**Stored items**
************

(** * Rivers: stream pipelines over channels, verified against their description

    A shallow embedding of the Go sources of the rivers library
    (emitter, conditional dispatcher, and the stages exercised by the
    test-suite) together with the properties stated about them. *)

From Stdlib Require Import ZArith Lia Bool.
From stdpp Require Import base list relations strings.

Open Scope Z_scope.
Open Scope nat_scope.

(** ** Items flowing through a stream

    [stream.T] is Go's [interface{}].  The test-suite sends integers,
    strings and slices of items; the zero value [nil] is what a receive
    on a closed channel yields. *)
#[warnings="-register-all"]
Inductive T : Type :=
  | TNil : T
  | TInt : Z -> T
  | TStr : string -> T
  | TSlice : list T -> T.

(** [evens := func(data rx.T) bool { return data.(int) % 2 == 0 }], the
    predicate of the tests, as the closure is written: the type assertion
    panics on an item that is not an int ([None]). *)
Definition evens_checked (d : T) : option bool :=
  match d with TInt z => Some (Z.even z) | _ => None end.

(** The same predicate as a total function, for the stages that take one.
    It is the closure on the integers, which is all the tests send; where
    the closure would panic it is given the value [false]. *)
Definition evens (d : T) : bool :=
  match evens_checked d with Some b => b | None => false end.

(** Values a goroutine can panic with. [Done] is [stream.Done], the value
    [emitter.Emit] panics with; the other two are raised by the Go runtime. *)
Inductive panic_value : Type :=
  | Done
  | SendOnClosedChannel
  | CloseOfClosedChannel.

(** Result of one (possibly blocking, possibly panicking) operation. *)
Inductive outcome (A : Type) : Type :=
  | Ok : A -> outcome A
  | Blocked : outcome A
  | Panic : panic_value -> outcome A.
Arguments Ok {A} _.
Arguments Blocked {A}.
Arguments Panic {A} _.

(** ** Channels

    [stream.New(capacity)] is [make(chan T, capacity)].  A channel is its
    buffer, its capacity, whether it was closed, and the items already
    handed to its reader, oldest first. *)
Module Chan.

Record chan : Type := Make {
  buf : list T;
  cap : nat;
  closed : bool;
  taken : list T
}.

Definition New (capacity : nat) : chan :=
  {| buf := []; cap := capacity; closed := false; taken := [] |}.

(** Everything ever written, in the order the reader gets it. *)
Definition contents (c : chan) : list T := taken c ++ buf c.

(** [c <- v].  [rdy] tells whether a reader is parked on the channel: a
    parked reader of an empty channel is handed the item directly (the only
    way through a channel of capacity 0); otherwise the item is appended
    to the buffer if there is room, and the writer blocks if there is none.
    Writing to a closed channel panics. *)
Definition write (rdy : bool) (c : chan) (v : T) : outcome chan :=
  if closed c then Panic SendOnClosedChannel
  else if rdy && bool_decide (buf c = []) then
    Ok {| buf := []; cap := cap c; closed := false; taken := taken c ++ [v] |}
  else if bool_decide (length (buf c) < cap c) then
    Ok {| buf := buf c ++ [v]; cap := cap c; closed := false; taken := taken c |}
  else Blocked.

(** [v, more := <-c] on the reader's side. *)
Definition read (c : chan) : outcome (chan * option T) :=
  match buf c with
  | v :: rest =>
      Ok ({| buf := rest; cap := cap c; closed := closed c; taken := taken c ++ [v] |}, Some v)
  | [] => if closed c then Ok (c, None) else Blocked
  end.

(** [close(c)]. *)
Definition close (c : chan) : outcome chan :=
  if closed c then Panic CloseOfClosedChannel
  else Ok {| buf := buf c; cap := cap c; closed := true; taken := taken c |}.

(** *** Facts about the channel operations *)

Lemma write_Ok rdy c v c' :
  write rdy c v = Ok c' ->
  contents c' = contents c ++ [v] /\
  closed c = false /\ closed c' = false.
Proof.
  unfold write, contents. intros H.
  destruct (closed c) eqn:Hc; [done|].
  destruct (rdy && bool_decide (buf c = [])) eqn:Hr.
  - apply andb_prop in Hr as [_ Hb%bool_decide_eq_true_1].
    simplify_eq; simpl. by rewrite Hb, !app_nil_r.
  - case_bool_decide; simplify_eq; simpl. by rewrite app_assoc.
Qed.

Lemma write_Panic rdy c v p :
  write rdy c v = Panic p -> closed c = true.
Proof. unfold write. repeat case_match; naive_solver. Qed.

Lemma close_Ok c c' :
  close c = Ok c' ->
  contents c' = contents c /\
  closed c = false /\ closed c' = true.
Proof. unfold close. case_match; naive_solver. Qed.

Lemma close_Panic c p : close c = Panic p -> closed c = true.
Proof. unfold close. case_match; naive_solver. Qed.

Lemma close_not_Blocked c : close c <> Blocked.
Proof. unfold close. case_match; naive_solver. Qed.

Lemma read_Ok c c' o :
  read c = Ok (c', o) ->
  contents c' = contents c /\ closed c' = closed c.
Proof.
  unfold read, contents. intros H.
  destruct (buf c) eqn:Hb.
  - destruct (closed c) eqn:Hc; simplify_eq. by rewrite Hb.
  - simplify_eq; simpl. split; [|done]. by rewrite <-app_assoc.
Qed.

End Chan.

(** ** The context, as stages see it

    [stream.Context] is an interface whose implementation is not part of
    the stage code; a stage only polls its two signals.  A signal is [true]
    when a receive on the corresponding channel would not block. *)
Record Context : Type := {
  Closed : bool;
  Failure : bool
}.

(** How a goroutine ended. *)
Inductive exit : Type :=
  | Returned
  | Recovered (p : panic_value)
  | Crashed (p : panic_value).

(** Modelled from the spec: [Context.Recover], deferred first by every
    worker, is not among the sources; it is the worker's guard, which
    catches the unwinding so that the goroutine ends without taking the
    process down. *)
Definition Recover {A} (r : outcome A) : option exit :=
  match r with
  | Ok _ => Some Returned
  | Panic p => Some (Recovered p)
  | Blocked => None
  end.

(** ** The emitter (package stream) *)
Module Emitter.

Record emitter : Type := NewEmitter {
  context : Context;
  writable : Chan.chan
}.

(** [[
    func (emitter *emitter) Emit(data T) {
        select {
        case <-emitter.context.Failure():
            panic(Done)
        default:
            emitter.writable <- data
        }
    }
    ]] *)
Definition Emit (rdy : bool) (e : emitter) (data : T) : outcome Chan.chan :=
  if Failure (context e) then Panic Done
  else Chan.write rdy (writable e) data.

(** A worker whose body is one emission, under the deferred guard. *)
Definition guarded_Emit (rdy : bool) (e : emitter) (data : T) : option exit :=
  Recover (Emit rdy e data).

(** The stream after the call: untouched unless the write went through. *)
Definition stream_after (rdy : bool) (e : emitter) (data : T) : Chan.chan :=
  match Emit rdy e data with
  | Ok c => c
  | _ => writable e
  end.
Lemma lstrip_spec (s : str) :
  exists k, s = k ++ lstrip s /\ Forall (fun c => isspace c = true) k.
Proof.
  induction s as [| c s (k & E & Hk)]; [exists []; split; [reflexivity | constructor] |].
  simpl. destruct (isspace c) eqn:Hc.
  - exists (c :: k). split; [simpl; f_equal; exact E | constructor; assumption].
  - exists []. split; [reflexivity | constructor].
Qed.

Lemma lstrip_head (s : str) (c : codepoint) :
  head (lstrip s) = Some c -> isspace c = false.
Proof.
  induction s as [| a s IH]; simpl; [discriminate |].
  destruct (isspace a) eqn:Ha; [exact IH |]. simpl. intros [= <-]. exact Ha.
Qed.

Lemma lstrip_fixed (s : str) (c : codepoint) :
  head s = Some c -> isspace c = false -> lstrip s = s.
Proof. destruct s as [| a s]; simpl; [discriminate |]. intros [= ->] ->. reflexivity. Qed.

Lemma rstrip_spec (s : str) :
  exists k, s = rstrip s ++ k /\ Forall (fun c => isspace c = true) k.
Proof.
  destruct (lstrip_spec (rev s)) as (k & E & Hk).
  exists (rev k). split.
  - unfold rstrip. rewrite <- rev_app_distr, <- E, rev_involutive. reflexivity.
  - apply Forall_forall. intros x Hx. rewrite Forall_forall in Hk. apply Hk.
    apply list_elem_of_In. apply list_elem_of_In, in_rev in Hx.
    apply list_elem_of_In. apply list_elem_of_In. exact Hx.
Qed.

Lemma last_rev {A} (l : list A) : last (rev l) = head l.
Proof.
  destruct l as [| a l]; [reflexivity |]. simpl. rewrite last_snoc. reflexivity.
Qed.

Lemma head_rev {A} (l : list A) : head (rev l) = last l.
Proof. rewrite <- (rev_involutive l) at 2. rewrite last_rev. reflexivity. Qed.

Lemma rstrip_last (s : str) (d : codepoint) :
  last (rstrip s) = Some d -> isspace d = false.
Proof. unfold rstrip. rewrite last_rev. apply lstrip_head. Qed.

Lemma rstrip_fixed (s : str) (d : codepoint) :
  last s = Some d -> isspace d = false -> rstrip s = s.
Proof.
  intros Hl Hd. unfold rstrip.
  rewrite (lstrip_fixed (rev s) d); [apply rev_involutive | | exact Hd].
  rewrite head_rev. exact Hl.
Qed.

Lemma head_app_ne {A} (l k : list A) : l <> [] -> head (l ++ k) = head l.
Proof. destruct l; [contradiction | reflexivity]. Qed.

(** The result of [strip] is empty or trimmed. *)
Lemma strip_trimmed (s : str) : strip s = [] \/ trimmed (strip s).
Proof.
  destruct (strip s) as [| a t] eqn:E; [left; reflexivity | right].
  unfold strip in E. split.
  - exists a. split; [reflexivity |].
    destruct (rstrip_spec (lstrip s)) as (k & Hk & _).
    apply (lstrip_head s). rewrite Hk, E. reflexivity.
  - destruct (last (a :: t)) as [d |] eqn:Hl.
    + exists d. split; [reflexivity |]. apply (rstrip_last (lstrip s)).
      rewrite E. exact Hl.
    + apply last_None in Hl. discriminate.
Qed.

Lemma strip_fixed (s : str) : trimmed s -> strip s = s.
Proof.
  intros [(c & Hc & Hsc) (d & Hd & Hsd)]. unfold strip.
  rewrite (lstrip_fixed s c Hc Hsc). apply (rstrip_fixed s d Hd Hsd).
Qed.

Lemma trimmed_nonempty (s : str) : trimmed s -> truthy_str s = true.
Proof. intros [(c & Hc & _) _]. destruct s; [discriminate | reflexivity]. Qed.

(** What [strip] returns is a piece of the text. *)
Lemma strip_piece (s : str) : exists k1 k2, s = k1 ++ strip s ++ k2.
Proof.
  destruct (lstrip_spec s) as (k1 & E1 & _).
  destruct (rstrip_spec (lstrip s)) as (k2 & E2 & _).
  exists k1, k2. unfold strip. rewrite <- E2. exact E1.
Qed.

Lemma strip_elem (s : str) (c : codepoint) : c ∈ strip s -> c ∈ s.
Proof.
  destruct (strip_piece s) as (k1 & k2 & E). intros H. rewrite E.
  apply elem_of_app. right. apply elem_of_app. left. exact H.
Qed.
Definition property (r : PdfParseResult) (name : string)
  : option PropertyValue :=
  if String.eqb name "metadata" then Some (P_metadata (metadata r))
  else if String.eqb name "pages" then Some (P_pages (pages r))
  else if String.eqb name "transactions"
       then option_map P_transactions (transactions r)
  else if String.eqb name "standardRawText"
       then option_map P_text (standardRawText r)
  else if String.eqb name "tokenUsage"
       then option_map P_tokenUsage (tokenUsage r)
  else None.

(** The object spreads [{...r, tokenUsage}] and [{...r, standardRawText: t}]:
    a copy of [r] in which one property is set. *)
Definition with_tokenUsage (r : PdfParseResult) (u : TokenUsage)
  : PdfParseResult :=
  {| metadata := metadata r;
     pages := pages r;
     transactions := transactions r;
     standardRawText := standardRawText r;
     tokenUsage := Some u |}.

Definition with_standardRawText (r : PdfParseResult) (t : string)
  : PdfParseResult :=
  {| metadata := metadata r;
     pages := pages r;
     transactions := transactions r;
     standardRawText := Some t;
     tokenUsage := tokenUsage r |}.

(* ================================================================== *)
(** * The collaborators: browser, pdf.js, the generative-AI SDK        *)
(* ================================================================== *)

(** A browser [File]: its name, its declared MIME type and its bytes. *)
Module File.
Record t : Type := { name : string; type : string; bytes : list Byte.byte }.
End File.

************

The response must consist solely of the lines from the top of the records through the line holding "[stream.T] is Go's", copied word for word.

**Task output**
(** * Rivers: stream pipelines over channels, verified against their description

    A shallow embedding of the Go sources of the rivers library
    (emitter, conditional dispatcher, and the stages exercised by the
    test-suite) together with the properties stated about them. *)

From Stdlib Require Import ZArith Lia Bool.
From stdpp Require Import base list relations strings.

Open Scope Z_scope.
Open Scope nat_scope.

(** ** Items flowing through a stream

    [stream.T] is Go's [interface{}].  The test-suite sends integers,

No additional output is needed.